Records from a collection:
--
(** What an attribute's [value] field holds.  An expression other than a
    string literal is its source text together with the [JSXElement] nodes
    inside it ([icon={<Field/>}], [render={() => <Field/>}]): such a node
    is not copied into the value, it is one of the file's [jsxElements],
    at the position given, and is visited and changed there. *)
Inductive ValueNode : Type :=
| Null
| StringLiteral (value : string)
| JSXExpressionContainer (expression : ValueNode)
| SourceExpression (code : string) (elements : list nat).

(** What [prop.key] holds on a node that has a [key]: an object with a
    [name] (an identifier) or a [value] (a string literal).  In the Babel
    tree these are the keys of object properties and class members. *)
Record KeyNode : Type := mkKey {
  keyName : option string;
  keyValue : option string
}.

(** An entry of [openingElement.attributes], as a JavaScript object with
    the fields the scripts read and write.  In the Babel tree a
    [JSXAttribute] is [{ type, name, value }], its identifier under [name],
    and a [JSXSpreadAttribute] is [{ type, argument }]: neither has a [key]
    field, so [key] is [None] on every node that the parser or a builder
    makes. *)
Record Attribute : Type := mkAttribute {
  key : option KeyNode;
  name : option string;
  value : ValueNode
}.

(** [t.jsxAttribute(t.jsxIdentifier(name), value)] *)
Definition jsxAttribute (name : string) (value : ValueNode) : Attribute :=
  {| key := None; name := Some name; value := value |}.

(** [{...argument}] *)
Definition jsxSpreadAttribute : Attribute :=
  {| key := None; name := None; value := Null |}.

(** The attributes the parser and the builders produce. *)
Definition isJSXAttributeNode (p : Attribute) : Prop := key p = None.

(** A [JSXElement] node, by what the scripts read and write of it:
    [openingElement.name] and [openingElement.attributes].  Its children
    are nodes of their own. *)
Record JSXElement : Type := mkElement {
  tag : JSXName;
  attributes : list Attribute
}.

Inductive SpecifierType : Type :=
| ImportSpecifier
| ImportDefaultSpecifier
| ImportNamespaceSpecifier.

Record Specifier : Type := mkSpecifier {
  specType : SpecifierType;
  local : string
}.

Record ImportDeclaration : Type := mkImport {
  importSource : string;
  specifiers : list Specifier
}.

(** A parsed file, as [traverse] presents it: the import declarations in
    document order, and every [JSXElement] node of the tree, nested ones
    included, in the order in which the [JSXElement] visitor is called on
    them.  The list is the store of these nodes: an attribute value refers
    to the elements inside it by their positions in it. *)
Record File : Type := mkFile {
  importDeclarations : list ImportDeclaration;
  jsxElements : list JSXElement
}.

Definition isImportSpecifier (s : Specifier) : bool :=
  match specType s with ImportSpecifier => true | _ => false end.

(** [specifiers.filter(spec => spec.type === 'ImportSpecifier')
               .map(spec => spec.local.name)] *)
Definition namedLocals (d : ImportDeclaration) : list string :=
  map local (filter (λ s, isImportSpecifier s = true) (specifiers d)).

(** [parse(content, ...)] returns a tree or throws an error with a
    message. *)
Inductive ParseResult : Type :=
| Parsed (ast : File)
| SyntaxError (message : string).

Record SourceFile : Type := mkSource {
  filePath : string;
  parsed : ParseResult
}.

End Babel.

(* ===================================================================== *)
(** ** The file system *)
(* ===================================================================== *)

Module Fs.

(** [generate(ast, ...)] and [fs.writeFileSync(filePath, output.code)],
    the two calls that write a tree back: [None] when the file is
    written, the message of the error when one of the two throws. *)
Class FileSystem : Type := {
  writeFileSync : string → Babel.File → option string
}.

(** A file system on which every write succeeds. *)
Definition writable : FileSystem := {| writeFileSync := λ _ _, None |}.

End Fs.

(** [{ source, components }], the import record both scripts build. *)
Module ImportInfo.
Record t : Type := mk {
  source : string;
  components : list string
}.
End ImportInfo.

(* ===================================================================== *)
(** ** The props adder ([src/unnamed/part_004]) *)
(* ===================================================================== *)

Module AddProps.

(** An entry of [config.props]. *)
Record PropConfig : Type := mkProp {
  name : string;
  value : string
}.

(** [config.json], without the fields that only file discovery reads
    ([srcFolder], [fileExtensions]). *)
Record Config : Type := mkConfig {
  components : list string;
  packages : list string;
  props : list PropConfig;
  updateExisting : bool
}.

(** The module-level [stats] object. *)
Record Stats : Type := mkStats {
  filesProcessed : nat;
  filesModified : nat;
  componentsFound : nat;
  propsAdded : nat;
  propsUpdated : nat;
  componentsSkipped : nat;
  errors : list string
}.

Definition initialStats : Stats := mkStats 0 0 0 0 0 0 [].

Definition htmlElementNames : list string :=
  [ "div"; "span"; "p"; "h1"; "h2"; "h3"; "h4"; "h5"; "h6";
    "a"; "img"; "ul"; "ol"; "li"; "table"; "tr"; "td"; "th";
    "form"; "input"; "button"; "label"; "select"; "option";
    "textarea"; "section"; "article"; "header"; "footer"; "nav";
    "main"; "aside"; "figure"; "figcaption"; "blockquote"; "code";
    "pre"; "em"; "strong"; "small"; "mark"; "del"; "ins"; "sub"; "sup" ].

(** HTML elements to skip (lowercase). *)
Definition HTML_ELEMENTS : gset string := list_to_set htmlElementNames.

(** [prop.key?.name || prop.key?.value] *)
Definition keyOf (prop : Babel.Attribute) : option string :=
  Js.or (Babel.key prop ≫= Babel.keyName) (Babel.key prop ≫= Babel.keyValue).

(** [a.key?.name || a.key?.value || ''] *)
Definition sortNameOf (a : Babel.Attribute) : string :=
  default "" (Js.or (keyOf a) (Some "")).

(** Sort props alphabetically. *)
Definition sortPropsAlphabetically (props : list Babel.Attribute)
  : list Babel.Attribute :=
  Js.sort (λ a b, Js.localeCompare (sortNameOf a) (sortNameOf b)) props.

(** Check if prop already exists. *)
Definition hasProp (props : list Babel.Attribute) (propName : string) : bool :=
  existsb (λ prop, Js.strictEq (keyOf prop) propName) props.

Definition setValue (prop : Babel.Attribute) (v : Babel.ValueNode)
  : Babel.Attribute :=
  {| Babel.key := Babel.key prop;
     Babel.name := Babel.name prop;
     Babel.value := v |}.

(** Update existing prop value: the first prop whose key is [propName]
    gets the string literal; the result says whether there was one. *)
Fixpoint updatePropValue (props : list Babel.Attribute)
    (propName newValue : string) : bool * list Babel.Attribute :=
  match props with
  | [] => (false, [])
  | p :: rest =>
      if Js.strictEq (keyOf p) propName
      then (true, setValue p (Babel.StringLiteral newValue) :: rest)
      else
        let '(found, rest') := updatePropValue rest propName newValue in
        (found, p :: rest')
  end.

Definition incrComponentsFound (s : Stats) : Stats :=
  mkStats (filesProcessed s) (filesModified s) (S (componentsFound s))
          (propsAdded s) (propsUpdated s) (componentsSkipped s) (errors s).

Definition incrPropsAdded (s : Stats) : Stats :=
  mkStats (filesProcessed s) (filesModified s) (componentsFound s)
          (S (propsAdded s)) (propsUpdated s) (componentsSkipped s) (errors s).

Definition incrPropsUpdated (s : Stats) : Stats :=
  mkStats (filesProcessed s) (filesModified s) (componentsFound s)
          (propsAdded s) (S (propsUpdated s)) (componentsSkipped s) (errors s).

Definition incrComponentsSkipped (s : Stats) : Stats :=
  mkStats (filesProcessed s) (filesModified s) (componentsFound s)
          (propsAdded s) (propsUpdated s) (S (componentsSkipped s)) (errors s).

Definition incrFilesProcessed (s : Stats) : Stats :=
  mkStats (S (filesProcessed s)) (filesModified s) (componentsFound s)
          (propsAdded s) (propsUpdated s) (componentsSkipped s) (errors s).

Definition incrFilesModified (s : Stats) : Stats :=
  mkStats (filesProcessed s) (S (filesModified s)) (componentsFound s)
          (propsAdded s) (propsUpdated s) (componentsSkipped s) (errors s).

Definition pushError (msg : string) (s : Stats) : Stats :=
  mkStats (filesProcessed s) (filesModified s) (componentsFound s)
          (propsAdded s) (propsUpdated s) (componentsSkipped s)
          (errors s ++ [msg]).

(** What the loop over [process.argv.slice(2)] ends in: the script goes on
    with [customSrcPath] ([None] for [null] and [undefined]), or [--help]
    printed the usage and called [process.exit(0)]. *)
Inductive ArgsResult : Type :=
| Continue (customSrcPath : option string)
| ExitHelp.

(** Parse command line arguments.  [--src] and [-s] take the next argument,
    whatever it is, and skip it; past the end of the array the value is
    [undefined]. *)
Fixpoint parseArgs (args : list string) (customSrcPath : option string)
  : ArgsResult :=
  match args with
  | [] => Continue customSrcPath
  | arg :: rest =>
      if String.eqb arg "--src" || String.eqb arg "-s" then
        match rest with
        | [] => Continue None
        | path :: rest' => parseArgs rest' (Some path)
        end
      else if String.eqb arg "--help" || String.eqb arg "-h" then ExitHelp
      else parseArgs rest customSrcPath
  end.

Section WithConfig.
Context {host : Js.Host} {fs : Fs.FileSystem}.
Variable config : Config.

(** Check if a component is imported from specified packages. *)
Definition isComponentFromTargetPackages (imports : list ImportInfo.t)
    (componentName : string) : bool :=
  existsb
    (λ importInfo,
       bool_decide (componentName ∈ ImportInfo.components importInfo) &&
       existsb (λ pkg, Js.includes (ImportInfo.source importInfo) pkg)
               (packages config))
    imports.

(** Check if component should be processed. *)
Definition shouldProcessComponent (componentName : Js.value)
    (imports : list ImportInfo.t) : bool :=
  if negb (Js.truthy componentName) || negb (Js.isString componentName)
  then false
  else
    match componentName with
    | Js.Str s =>
        if bool_decide (Js.toLowerCase s ∈ HTML_ELEMENTS) then false
        else if bool_decide (s ∈ components config) then true
        else isComponentFromTargetPackages imports s
    | _ => false
    end.

(** The body of the loop over [config.props]: the attribute array, the
    [hasChanges] flag and the statistics before and after one entry. *)
Definition processProp (acc : list Babel.Attribute * bool * Stats)
    (propConfig : PropConfig) : list Babel.Attribute * bool * Stats :=
  let '(existingProps, hasChanges, stats) := acc in
  let propName := name propConfig in
  let propValue := value propConfig in
  if hasProp existingProps propName then
    if updateExisting config then
      let '(found, existingProps') :=
        updatePropValue existingProps propName propValue in
      if found
      then (existingProps', true, incrPropsUpdated stats)
      else (existingProps', hasChanges, stats)
    else (existingProps, hasChanges, incrComponentsSkipped stats)
  else
    let newProp :=
      Babel.jsxAttribute propName
        (Babel.JSXExpressionContainer (Babel.StringLiteral propValue)) in
    (existingProps ++ [newProp], true, incrPropsAdded stats).

(** Add new props to component.  Returns [hasChanges], the element as the
    call leaves it, and the statistics. *)
Definition addPropsToComponent (stats : Stats) (jsxElement : Babel.JSXElement)
    (imports : list ImportInfo.t) : bool * Babel.JSXElement * Stats :=
  let componentName := Babel.nameOf (Babel.tag jsxElement) in
  if negb (shouldProcessComponent componentName imports)
  then (false, jsxElement, stats)
  else
    let stats := incrComponentsFound stats in
    let '(existingProps, hasChanges, stats) :=
      foldl processProp (Babel.attributes jsxElement, false, stats)
            (props config) in
    let attributes :=
      if hasChanges then sortPropsAlphabetically existingProps
      else existingProps in
    (hasChanges, Babel.mkElement (Babel.tag jsxElement) attributes, stats).

(** The [ImportDeclaration] visitor of [processFile]. *)
Definition collectImport (imports : list ImportInfo.t)
    (d : Babel.ImportDeclaration) : list ImportInfo.t :=
  let source := Babel.importSource d in
  let components := Babel.namedLocals d in
  if (0 <? length components)%nat
  then imports ++ [ImportInfo.mk source components]
  else imports.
--
DESCRIPTION OF THE TASK: From the records above, transcribe exactly the run of lines that opens with the line holding "(** ** The file system *)" and closes with the line holding "the two calls", both included.

COMPLETED EXERCISE:
(** ** The file system *)
(* ===================================================================== *)

Module Fs.

(** [generate(ast, ...)] and [fs.writeFileSync(filePath, output.code)],
    the two calls that write a tree back: [None] when the file is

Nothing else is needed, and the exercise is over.